This is where the case for the Renegade begins to unravel. It feels very much like a car originally intended to take Jeep into what marketeers call the B-SUV segment, alongside the Yeti and Captur. But it’s as if those same marketeers realised that, in order to adequately represent the Jeep brand, the Renegade would need more power, more mechanical specification and more 4x4 capability than that segment routinely offers –and all of that inflates the car’s price.

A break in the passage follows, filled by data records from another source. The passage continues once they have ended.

Lemma pairs_nodup es :
  (forall i e i' e', es !! i = Some e -> live e = true -> es !! i' = Some e' -> live e' = true ->
     e_key e = e_key e' -> i = i') ->
  NoDup (pairs es).*1.
Proof.
  induction es as [|e es IH]; intros Hu; [constructor|]. unfold pairs.
  assert (Hrec : NoDup (pairs es).*1).
  { apply IH. intros i1 e1 i2 e2 H1 Hl1 H2 Hl2 Hk.
    assert (S i1 = S i2) by (by apply (Hu (S i1) e1 (S i2) e2)). congruence. }
  rewrite filter_cons. destruct (decide (live e = true)) as [Hl|Hl]; [|done].
  rewrite fmap_cons. simpl. constructor; [|done].
  intros Hin. apply list_elem_of_fmap in Hin as ([k d] & Hk & Hin). simpl in Hk. subst k.
  apply pairs_elem in Hin as (i & e' & Hi & Hl' & Hk & _).
  by assert (S i = O) by (by apply (Hu (S i) e' O e)).
Qed.

Lemma pairs_spec hdr es dd ls m :
  wf hdr es dd ls -> models es ls m ->
  NoDup (pairs es).*1 /\
  forall k d, (k, d) ∈ pairs es <-> m !! k = Some d /\ all_blank k = false.
Proof.
  intros Hwf Hm. split.
  - apply pairs_nodup. intros i e i' e' He Hl He' Hl' Hk. symmetry.
    by eapply (live_entry hdr es dd ls m i e).
  - intros k d. rewrite pairs_elem. split.
    + intros (i & e & He & Hl & <- & <-). split; [by eapply live_entry|].
      unfold live in Hl. by apply negb_true_iff.
    + intros [Hmk Hb]. apply Hm in Hmk as (j & l & i & e & _ & _ & _ & He & <- & <-).
      exists i, e. unfold live. by rewrite Hb.
Qed.

(** A rewound handle. *)
Definition rewound (db : DB) : Prop := f_pos (idxfd db) = 829.

Lemma rewind_spec db m :
  db_rep db m ->
  wp db_rewind (fun _ db' => db_rep db' m /\ rewound db' /\ db_close db' = db_close db /\
                             frame db' = frame db) db.
Proof.
  intros (hdr & es & dd & ls & Hi & Hwf & Hm). pose proof (im_ready _ _ _ _ Hi) as [H1 H2 H3 H4 H5 H6].
  unfold db_rewind. wp_steps. rewrite H5. apply wp_lseek_idx_set; [done|]. wp_steps.
  apply wp_dump_if; [done|].
  split; [|done]. exists hdr, es, dd, ls. split; [|done]. by destruct Hi.
Qed.

Lemma scan_spec db m fuel :
  db_rep db m -> rewound db -> (chain_fuel db <= fuel)%nat ->
  wp (scan fuel) (fun l db' => db_rep db' m /\ db_close db' = db_close db /\
    NoDup l.*1 /\ forall k d, (k, d) ∈ l <-> m !! k = Some d /\ all_blank k = false) db.
Proof.
  intros (hdr & es & dd & ls & Hi & Hwf & Hm) Hrew Hfuel.
  assert (Har : at_rest hdr es dd es db) by (split; [done|by exists []]).
  eapply wp_mono; [apply (wp_scan hdr es dd ls es fuel); [done|done|]|].
  { pose proof (rest_short _ _ _ _ _ Har). lia. }
  intros l db' ([Hi' _] & Hc & ->). split; [by exists hdr, es, dd, ls|]. split; [done|].
  by eapply pairs_spec.
Qed.

(** ** Opening *)

Lemma empty_index_enc : empty_index = enc_index (replicate 138 0) [].
Proof. by vm_compute. Qed.

Lemma wf_empty : wf (replicate 138 0) [] [] (replicate 138 []).
Proof.
  assert (Hnil : forall j (l : list nat), replicate 138 [] !! j = Some l -> l = []).
  { intros j l Hj. by apply lookup_replicate in Hj as [-> _]. }
  split; try done.
  - apply Forall_replicate_eq. unfold ptr_ok, PTR_MAX. lia.
  - intros j l Hj. rewrite (Hnil _ _ Hj). exists 0%Z. split; [|done]. cbn [getp].
    apply lookup_replicate_2. by apply lookup_replicate in Hj as [_ ?].
  - intros j l Hj. rewrite (Hnil _ _ Hj). constructor.
  - intros j j' l l' i Hj _ Hin. rewrite (Hnil _ _ Hj) in Hin. set_solver.
  - intros i Hi. simpl in Hi. lia.
Qed.

Lemma models_empty : models [] (replicate 138 []) ∅.
Proof.
  intros k d. rewrite lookup_empty. split; [done|]. intros (j & l & i & e & _ & _ & _ & He & _). done.
Qed.

(** The handle [db_open] delivers for a new or truncated database. *)
Lemma open_init_spec ibuf dbuf nm lim :
  length ibuf = 1026%nat -> length dbuf = 1026%nat -> 829 <= lim ->
  let db0 := _db_alloc ibuf dbuf nm (mkFile [] 0 true true lim) (mkFile [] 0 true true lim) in
  wp (db_open_init;; db_rewind) (fun _ db => db_rep db ∅ /\ can_write db /\ rewound db /\
    f_lim (idxfd db) = lim /\ f_lim (datfd db) = lim /\ db_close db = (empty_index, [])) db0.
Proof.
  intros Hib Hdb Hlim db0. wp_step. unfold db_open_init. wp_step.
  assert (Hlen : Z.of_nat (length empty_index) = 829) by done.
  apply wp_lock; [done|]. wp_step. apply wp_dump_if; [done|]. wp_steps.
  apply wp_if_true; [done|]. wp_step. apply wp_write_idx; [done|done|rewrite Hlen; simpl; lia|].
  cbn zeta. apply wp_dump_if; [apply negb_eqb_refl|]. wp_step. apply wp_lock; [done|].
  apply wp_dump_if; [done|]. simpl.
  set (db1 := log_event _ _).
  assert (Hfi : f_data (idxfd db1) = empty_index) by (by vm_compute).
  assert (Hi : image (replicate 138 0) [] [] db1).
  { split; [done|by rewrite Hfi, empty_index_enc|done|done|apply wf_empty|done]. }
  assert (Hrep : db_rep db1 ∅).
  { exists (replicate 138 0), [], [], (replicate 138 []). split; [done|]. split; [apply wf_empty|apply models_empty]. }
  eapply wp_mono; [by apply (rewind_spec db1 ∅)|].
  intros _ db (Hr & Hp & Hc & Hf). destruct (lims_frame _ _ Hf) as [Hl1 Hl2].
  assert (Hcl : db_close db = (empty_index, [])) by (rewrite Hc; unfold db_close; by rewrite Hfi).
  unfold db_close in Hcl. injection Hcl as Hci Hcd.
  split; [done|]. split; [|repeat split; try done; unfold db_close; by rewrite Hci, Hcd].
  split; unfold f_size; rewrite ?Hl1, ?Hl2, ?Hci, ?Hcd, ?Hlen; simpl; try lia.
  unfold frame in Hf. injection Hf as _ Hw1 _ _ Hw2 _ _ _ _ _ _ _. split; [exact Hw1|exact Hw2].
Qed.

(** Reopening files that represent a map. *)
Lemma reopen_spec ibuf dbuf nm lim wr db m :
  length ibuf = 1026%nat -> length dbuf = 1026%nat -> db_rep db m ->
  let file d := mkFile d 0 true wr lim in
  wp db_rewind (fun _ db' => db_rep db' m /\ rewound db' /\ db_close db' = db_close db /\
     (wr = true -> f_size (idxfd db) <= lim -> f_size (datfd db) <= lim -> can_write db'))
    (_db_alloc ibuf dbuf nm (file (f_data (idxfd db))) (file (f_data (datfd db)))).
Proof.
  intros Hib Hdb (hdr & es & dd & ls & Hi & Hwf & Hm) file.
  set (db0 := _db_alloc _ _ _ _ _).
  assert (Hrep : db_rep db0 m).
  { exists hdr, es, dd, ls. split; [|done]. destruct Hi. by split. }
  eapply wp_mono; [by apply (rewind_spec db0 m)|].
  intros _ db' (Hr & Hp & Hc & Hf). split; [done|]. split; [done|]. split; [by rewrite Hc|].
  intros -> H1 H2. unfold db_close in Hc. simpl in Hc. injection Hc as Hci Hcd.
  unfold frame in Hf. simpl in Hf. simplify_eq. split; [by split| |]; unfold f_size in *; congruence.
Qed.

And so to all but those in love with the idea of a downsized Jeep or who’ll make regular use of its off-road talents, the Renegade ends up simply looking like a curious alternative to a full-size crossover such as the Nissan Qashqai, Mazda CX-5 or Peugeot 3008: characterful and capable, sure, but also downmarket, with its supermini-level material quality levels, and lacking in space.
Jeep uses the high equipment levels of the car to justify its price, pointing out that a like-for-like Mini Countryman Cooper D will cost you £1750 more than a Renegade 1.6 Multijet Limited, considering that sat-nav, climate control, 18in alloys and leather are all standard on the Jeep and costly options on the Mini.
But it’s an argument that won’t hold water for a great many because, first and foremost, it makes the Renegade look expensive on paper.
We would recommend opting for the cheapest 4x4 model – 2.0-litre Multijet 140 Longitude, as front-wheel drive versions miss the point, and add 17in alloys and the Function 1 pack (consisting of electric folding door mirrors and keyless entry and start). Although there are other equipment packs which may take your fancy, albeit they are quite expensive. For example the Parking Pack adds a rear-view camera, blind spot monitoring and parking assist, while the Visibility Pack includes auto lights and wipers, xenon headlights and an electrochromatic rearview mirror.